Jumat, 03 April 2009

Did I marry the right guy?



Pernahkah kamu merasa tidak berdaya sebagai seorang perempuan bersuami?
Ketika semua ketidak relaan dan juga keinginan untuk berontak meledak menjadi sebuah amarah yang berusaha kau redam saat kamu sadar semua pikiran tersebut hanya akan bermuara pada sebuah dinding tebal yang dinamakan keutuhan rumah tangga?

Perempuan dimasaku cenderung melihat pernikahan sebagai sebuah jalan keluar ketika semua hal yang berada disekitanya menjadi diluar kendali dan melahap satu persatu impian yang dulu sempat bersemayam di dadanya. Ketika pintu keluar terbuka, kami cenderung melihat itu adalah sebuah tawaran mutlak, jarang-jarang dan tabu untuk ditolak. Sebagai seorang wanita suku Jawa, menolak jodoh berarti jadi perawan tua.

Untuk wanita biasa, dalam artikata hidup sederhana, makan seadanya dan tidak memilih acara window shopping dan nyalon sebagai hobbi favoritnya, usia 19 - 25 tahun adalah usia emas. Artinya, masyarakat akan menganggap perempuan itu sudah merekah dan bersemu merah jambu, siap untuk dipetik. Lewat dari itu, lupakan saja.
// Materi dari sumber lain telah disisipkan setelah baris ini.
(** Reconciliation ignores failed lookups of earlier hashes: when the node has no receipt
    under the current hash, every lookup of another hash fails with an RPC error, and the
    account's nonce is past the transaction's, the transaction is marked Failed (unless
    storing that fails), although it may have been mined under a hash that was not looked
    up. *)
Theorem reconcile_ignores_history_errors relayer tx d hash n c (w : W S C) :
  view w !! tx_id tx = Some tx -> is_final_state (tx_status tx) = false ->
  tx_network_data tx = EvmData d -> evm_hash d = Some hash -> evm_nonce d = Some n ->
  rpc_get_transaction_receipt (w_tick w) hash = Ok None ->
  (forall k h, h <> hash -> exists e, rpc_get_transaction_receipt k h = Err e) ->
  (forall k, rpc_get_transaction_count k (rel_address relayer) = Ok c) -> n < c ->
  wp (reconcile_tx_nonce_state relayer tx) (fun r w' => forall o, r = Ok o ->
    exists t, o = Some t /\ tx_status t = Failed) w.
Proof.
  intros Hv Hfin Hd Hh Hn Hcur Hhist Hcount Hlt. unfold reconcile_tx_nonce_state. rewrite Hd.
  apply wp_bind, wp_lift. simpl. rewrite Hh. apply wp_bind, wp_bind, wp_try.
  unfold wp at 1, call. rewrite Hcur. simpl. apply wp_ret.
  assert (frame (view w) (w_sent w) (w_jobs w) (tick w)) as Hf1 by by destruct w.
  assert (forall hs (w1 : W S C), frame (view w) (w_sent w) (w_jobs w) w1 ->
    wp (recover_from_hashes relayer tx d hs)
      (fun r w' => r = Ok None /\ frame (view w) (w_sent w) (w_jobs w) w') w1) as Hrec.
  { induction hs as [|h hs IH]; intros w1 Hw1; simpl; [by apply wp_ret|].
    rewrite Hh. case_bool_decide as Heq; [by apply IH|]. apply wp_bind, wp_try.
    unfold wp at 1, call. destruct (Hhist (w_tick w1) h) as [e He]; [congruence|].
    rewrite He. simpl. apply IH. by destruct w1. }
  apply wp_bind.
  eapply (wp_mono _ (fun r w' => r = Ok (Ok None) /\ frame (view w) (w_sent w) (w_jobs w) w')).
  2: { destruct (1 <? _); [|by apply wp_ret]. apply wp_try.
       eapply wp_mono; [|by apply Hrec]. by intros r w2 [-> ?]. }
  intros r w2 [-> Hf2]. simpl. rewrite Hn. apply wp_bind, wp_map_err. unfold wp at 1, call. simpl.
  rewrite Hcount. simpl. rewrite (proj2 (Z.ltb_lt _ _)) by done. apply wp_bind.
  eapply wp_mono; [|eapply (update_status_spec _ _ _ _ (view w) (w_sent w) (w_jobs w)); [|done..]].
  2: { destruct Hf2 as (?&?&?). destruct w2. by split_and!. }
  intros [t|e] w3 (_ & t' & _ & _ & Ht); [|done]. destruct (Ht t eq_refl) as [-> Hst].
  apply wp_bind, wp_try. unfold wp at 1. apply wp_ret. intros ? [= <-]. eauto.
Qed.

(** ** Replacement *)

(** The fees of a replacement request have no influence: two requests that differ in their
    gas price, fees or validity only make [replace_transaction] behave the same in every
    respect, effects included, because the data built for the replacement drops them before
    pricing looks for explicit prices. *)
Theorem replacement_ignores_request_fees relayer tx req req' (w : W S C) :
  req_to req = req_to req' -> req_value req = req_value req' -> req_data req = req_data req' ->
  req_gas_limit req = req_gas_limit req' -> req_speed req = req_speed req' ->
  replace_transaction relayer tx (EvmRequest req) w =
  replace_transaction relayer tx (EvmRequest req') w.
Proof.
  intros. assert (forall d, for_replacement d req = for_replacement d req') as Heq
    by (intros d; unfold for_replacement; congruence).
  unfold replace_transaction, bindM, liftM.
  destruct (ensure_status_one_of _ _ _); [|done].
  destruct (get_evm_transaction_data _) as [d|]; [|done]. by rewrite (Heq d).
Qed.

(** ** Nonce gaps *)

(** [n] is a slot of the relayer that no active transaction fills. *)
Definition open_slot (rid : string) (w : W S C) (n : Z) : Prop :=
  (forall id t, view w !! id = Some t -> tx_relayer_id t = rid -> tx_nonce t <> Some n) \/
  (exists id t, view w !! id = Some t /\ tx_relayer_id t = rid /\ tx_nonce t = Some n /\
     is_active_nonce_status (tx_status t) = false).

(** [n] is filled by an active transaction. *)
Definition filled_slot (rid : string) (w : W S C) (n : Z) : Prop :=
  exists id t, view w !! id = Some t /\ tx_relayer_id t = rid /\ tx_nonce t = Some n /\
    is_active_nonce_status (tx_status t) = true.

Lemma nonce_range_elem a b n : n ∈ nonce_range a b <-> a <= n < b.
Proof.
  unfold nonce_range. rewrite list_elem_of_fmap. split.
  - intros (i & -> & Hi%elem_of_seq). lia.
  - intros Hn. exists (Z.to_nat (n - a)). rewrite elem_of_seq. lia.
Qed.

Lemma gap_nonces_spec rid (w : W S C) a b occ :
  occ.*1 = nonce_range a b ->
  (forall n o, (n, o) ∈ occ -> match o with
     | Some st => exists id t, view w !! id = Some t /\ tx_relayer_id t = rid /\
                    tx_nonce t = Some n /\ tx_status t = st
     | None => forall id t, view w !! id = Some t -> tx_relayer_id t = rid ->
                 tx_nonce t <> Some n
     end) ->
  match gap_nonces occ with
  | [] => forall n, a <= n < b -> filled_slot rid w n
  | _ => exists n, a <= n < b /\ open_slot rid w n
  end.
Proof.
  intros Hocc Hspec.
  assert (forall n, n ∈ gap_nonces occ -> a <= n < b /\ open_slot rid w n) as Hopen.
  { intros n ([n' o] & -> & Hin)%list_elem_of_fmap.
    apply list_elem_of_In, filter_In in Hin as [Hin%list_elem_of_In Ho]. simpl. split.
    - apply nonce_range_elem. rewrite <- Hocc. apply list_elem_of_fmap. by exists (n', o).
    - specialize (Hspec _ _ Hin). destruct o as [st|]; [|by left]. right.
      destruct Hspec as (id & t & ? & ? & ? & ?). exists id, t. split_and!; try done.
      subst. by destruct (is_active_nonce_status (tx_status t)). }
  destruct (gap_nonces occ) as [|n l] eqn:Hgap.
  - intros n Hn%nonce_range_elem. rewrite <- Hocc in Hn.
    apply list_elem_of_fmap in Hn as ([n' o] & -> & Hin). simpl. specialize (Hspec _ _ Hin).
    assert (match o with Some s => is_active_nonce_status s | None => false end = true) as Ho.
    { destruct (match o with Some s => is_active_nonce_status s | None => false end) eqn:Ho;
        [done|]. exfalso. assert (n' ∈ gap_nonces occ) as Hg; [|by rewrite Hgap in Hg; inversion Hg].
      apply list_elem_of_fmap. exists (n', o). split; [done|].
      apply list_elem_of_In, filter_In. split; [by apply list_elem_of_In|]. by rewrite Ho. }
    destruct o as [st|]; [|done]. destruct Hspec as (id & t & ? & ? & ? & <-). by exists id, t.
  - exists n. apply Hopen. left.
Qed.

Lemma debounced_nonce_health_ok tx (w : W S C) : fst (debounced_nonce_health tx w) = Ok tt.
Proof.
  unfold debounced_nonce_health, bindM at 1. unfold should_fire, bindM at 1, getsM.
  assert (forall w' : W S C, fst ((let* s := try_ (schedule_relayer_nonce_health_job tx) in
    match s with Ok _ => retM tt | Err _ => debounce_clear (tx_relayer_id tx) end
    : T S C unit) w') = Ok tt) as Hjob.
  { intros w'. unfold bindM, try_. by destruct (schedule_relayer_nonce_health_job tx w') as [[]]. }
  destruct (w_debounce w !! tx_relayer_id tx); unfold bindM at 1, ask; [|apply Hjob].
  destruct (_ <? _); [done | apply Hjob].
Qed.

(** What the verdict of the gap check says about the slots from the account's nonce [c] on
    chain up to the transaction's nonce [n], or the first 100 of them. *)
Definition gap_verdict (rid : string) (n c : Z) (w : W S C) (gap : bool) : Prop :=
  if gap then exists m, c <= m < Z.min n (c + 100) /\ open_slot rid w m
  else n <= c \/ forall m, c <= m < Z.min n (c + 100) -> filled_slot rid w m.

(** The nonce gap check of a transaction never fails.  It reports a gap only when some slot
    between the account's nonce on chain and the transaction's (within the first 100) is held
    by no active transaction of the relayer, and reports none only when the transaction is
    next in line or every one of those slots is held by an active one. *)
Theorem gap_detection_correct `{!NonceIndex S} relayer tx (w : W S C) :
  (forall k a c, rpc_get_transaction_count k a = Ok c -> 0 <= c < 2 ^ 64 - 100) ->
  wp (detect_nonce_gap_ahead relayer tx) (fun r _ => exists o, r = Ok o /\
    forall gap, o = Some gap -> exists n c, tx_nonce tx = Some n /\
      rpc_get_transaction_count (w_tick w) (rel_address relayer) = Ok c /\
      gap_verdict (tx_relayer_id tx) n c w gap) w.
Proof.
  intros Hbound. unfold detect_nonce_gap_ahead.
  destruct (tx_network_data tx) as [d| |] eqn:Hd; [|by apply wp_ret; eexists..]. simpl.
  assert (tx_nonce tx = evm_nonce d) as -> by (unfold tx_nonce; by rewrite Hd).
  destruct (evm_nonce d) as [n|]; [|by apply wp_ret; eexists].
  apply wp_bind, wp_try. unfold wp at 1, call. simpl.
  destruct (rpc_get_transaction_count (w_tick w) (rel_address relayer)) as [c|] eqn:Hc;
    [|by apply wp_ret; eexists].
  specialize (Hbound _ _ _ Hc). destruct (Z.leb_spec n c).
  { apply wp_ret. eexists. split; [done|]. intros gap [= <-]. exists n, c. split_and!; try done.
    by left. }
  rewrite wrapu_small by (unfold in_u, MAX_GAP_SCAN_RANGE; lia).
  change MAX_GAP_SCAN_RANGE with 100.
  apply wp_bind, wp_try. unfold wp at 1, repo_call.
  pose proof (nonce_occupancy_exact (tx_relayer_id tx) c (Z.min n (c + 100))
                (w_repo (tick w))) as Hocc.
  destruct (repo_get_nonce_occupancy _ _ _ _) as [r s']. simpl in *.
  destruct r as [occ|e]; [|by apply wp_ret; eexists].
  destruct (Hocc _ eq_refl) as [Hr Hs]. clear Hocc.
  assert (repo_view (w_repo (tick w)) = view w) as Hvt by by destruct w. rewrite Hvt in Hs.
  pose proof (gap_nonces_spec (tx_relayer_id tx) w c (Z.min n (c + 100)) occ Hr Hs) as Hgap.
  destruct (gap_nonces occ) as [|g l].
  - apply wp_ret. eexists. split; [done|]. intros gap [= <-]. exists n, c. split_and!; try done.
    by right.
  - apply wp_bind. eapply wp_ok; [apply debounced_nonce_health_ok|]. intros w2. apply wp_ret.
    eexists. split; [done|]. intros gap [= <-]. by exists n, c.
Qed.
Masih banyak yang masih bersedia dan bisa dipetik, kok!

Oleh karena itu, lewat dari usia 26, semua orang yang mengenalmu akan resah dan bertanya-tanya entah bertanya karena ingin tahu -untuk bahan gosip terbaru- atau tanya terselubung olokan sehingga dengan sengaja menaikkan 1 oktaf nada suaranya seolah kamu berada disebrang dimensi berbeda dan viola..semua mata tak akan bersusah-susah mencarimu dan sumber suara itu. 'Kok belum nikah, pasangannya mana?'. Sangat standart. Berkesan basa basi, tapi tidak.

Ketika aku bertemu dengan dia, usiaku belum genap 25. Bahkan belum selesai D3. Agak ngaret memang. Usia laki-laki ini 8 tahun diatasku. Kurang mempesona pada awalnya. Biasa saja orangnya. Jalan yang harus aku tempuh kala itu sungguh berat dan memburuk di waktu-waktu selanjutnya, oleh karena itu aku senang ada seseorang yang bersedia ikut menanggung setengah.

Seperti yang aku bilang diawal, di usia 25 banyak yang suka dan tertarik, tapi situasi dan kondisi pekerjaanku membuat aku selalu berhati-hati membaca keinginan mereka. Menjadi Waitress buka pekerjaan pilihan membanggakan untukku kala itu, tetapi ini adalah satu-satunya lahan paling menjanjikan ketahanan pangan dan keberlangsungan geliat ekonomi kantong seorang mahasiswi daerah.

Kehidupan keluargaku jauh dari kata sempurna, dibawah standar rata-rata kebahagiaan keluarga normal, dalam arti kata terdapat ayah, ibu dan minimal 2 anak sehat yang lucu. Kehilangan fungsi ayah didalam keluarga adalah sebuah kesalahan terbesar yang banyak memberi pengaruh dalam kehidupanku selanjutnya. Klise memang..tapi inilah kenyataanya.

Tidak ada yang terlalu sempurna dia di mataku. Tapi dia tahu bagaimana cara memperlakukan aku. Jika kamu menebak semua itu karena dia adalah laki-laki romantis, salah besar. Dia justru tipe pria dingin yang tidak terlalu muluk-muluk mengumbar kata cinta. Tapi dia bertanggung jawab, pria penuh cinta dengan tanggung jawab yang besar. Sementara aku sudah lelah terlalu lama menjadi wanita sok mandiri. Wanita yang mandiri karena terpaksa. Ketika itu aku baru tahu bagaimana rasanya mempunyai orang yang sanggup menanggung beban tanpa meminta aku untuk ikut-ikutan. Untukku dia adalah sebuah celah. Sebuah peluang. Jalan keluar dari derita perjuangan menafkahi diri tak berkesudahan dengan bekerja bagai keledai. Jujur aku berharap tidak perlu lagi bekerja keras memenuhi kebutuhan sendiri. Hey, seorang istri wajib di nafkahi. Aku bukan tanggung jawab diriku sendiri setelah menikah. Aku adalah tanggung jawab suamiku. So innocent. terlalu naif.

Dan kemudian..., mulailah lembaran terbaru dalam babak kehidupanku. Seorang mahasiswi usia 25 tahun tanpa pekerjaan karena keluar dari sebuah cafe tempatnya bekerja selama 16 jam sehari serta berstatus punya suami.